MMIO and gcc re-ordering issue

Fri May 30 00:47:18 EST 2008

>>>>> "Roland" == Roland Dreier <rdreier at cisco.com> writes:

>> This is a different issue. We deal with it on powerpc by having
>> writel set a per-cpu flag and spin_unlock() test it, and do the
>> barrier if needed there.

Roland> Cool... I assume you do this for mutex_unlock() etc?

Roland> Is there any reason why ia64 can't do this too so we can kill
Roland> mmiowb and save everyone a lot of hassle?  (mips, sh and frv
Roland> have non-empty mmiowb() definitions too but I'd guess that
Roland> these are all bugs based on misunderstandings of the mmiowb()
Roland> semantics...)

Hi Roland,

Thats not going to solve the problem on Altix. On Altix the issue is
that there can be multiple paths through the NUMA fabric from cpuX to
PCI bridge Y. 

Consider this uber-cool<tm> ascii art - NR is my abbrevation for NUMA
router:

        -------         -------
        |cpu X|         |cpu Y|
        -------         -------
         |   \____  ____/    |
         |        \/         |
         |    ____/\____     |
         |   /          \    |
         -----          ------
         |NR 1|         |NR 2|
         ------         ------
              \         /
               \       /
                -------
                | PCI |
                -------

The problem is that your two writel's, despite being both issued on
cpu X, due to the spin lock, in your example, can end up with the
first one going through NR 1 and the second one going through NR 2. If
there's contention on NR 1, the write going via NR 2 may hit the PCI
bridge prior to the one going via NR 1.

Of course, the bigger the system, the worse the problem....

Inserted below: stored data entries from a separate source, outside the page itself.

(** X15: a login record keeps the identifier as [email] for the email
    provider and as [phone] for the phone provider, the other of the two
    being [None]; for the google provider both are [None], so the
    identifier is not stored.  The name is the one given, or "Student" when
    none or an empty one is given. *)
Theorem login_stores_user (req : LoginRequest.t) (w : world) :
  ∃ rec,
    stored (login req w).2 "user" = stored w "user" ++ [rec] ∧
    match LoginRequest.provider req with
    | Email =>
        dict_get rec "email" = VStr (LoginRequest.identifier req) ∧
        dict_get rec "phone" = VNone
    | Phone =>
        dict_get rec "email" = VNone ∧
        dict_get rec "phone" = VStr (LoginRequest.identifier req)
    | Google => dict_get rec "email" = VNone ∧ dict_get rec "phone" = VNone
    end ∧
    (LoginRequest.name req = None ∨ LoginRequest.name req = Some "" →
     dict_get rec "name" = VStr "Student") ∧
    (∀ n, LoginRequest.name req = Some n → n ≠ "" →
          dict_get rec "name" = VStr n).
Proof.
  unfold login.
  lazymatch goal with
  | |- context [create_document ?c ?d ?w] =>
      exists (new_record c d w);
      pose proof (create_document_stored c d w) as Hst;
      destruct (create_document c d w) as [i w']; cbn [fst snd] in *
  end.
  split; [exact Hst|]. rewrite !new_record_get by done.
  split; [by destruct (LoginRequest.provider req)|]. split.
  - by intros [-> | ->].
  - intros n -> Hn. unfold dict_get. simpl. unfold str_or.
    by rewrite bool_decide_eq_false_2.
Qed.

Lemma flashcard_items_lookup req (i : nat) item :
  flashcard_items req !! i = Some item →
  item = VDict [("question",
                 VStr ("Q" +:+ str_int (Z.of_nat i + 1) +:+ " about " +:+
                       str_or (FlashcardRequest.topic req) "topic"));
                ("answer", VStr "Concise answer")].
Proof.
  unfold flashcard_items. rewrite for_append_fmap, app_nil_l.
  rewrite list_lookup_fmap. intros Hq.
  destruct (py_range _ !! i) as [z|] eqn:Hz; [|done].
  assert (i < Z.to_nat (Z.max 1 (Z.min (FlashcardRequest.count req) 20)))%nat
    as Hi.
  { rewrite <-py_range_length. by eapply lookup_lt_Some. }
  rewrite py_range_lookup in Hz by done. by simplify_eq/=.
Qed.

The only way to guarantee ordering in the above setup, is to either
make writel() fully ordered or adding the mmiowb()'s inbetween the two
writel's. On Altix you have to go and read from the PCI brige to
ensure all writes to it have been flushed, which is also what mmiowb()
is doing. If writel() was to guarantee this ordering, it would make
every writel() call extremely expensive :-(

Cheers,
Jes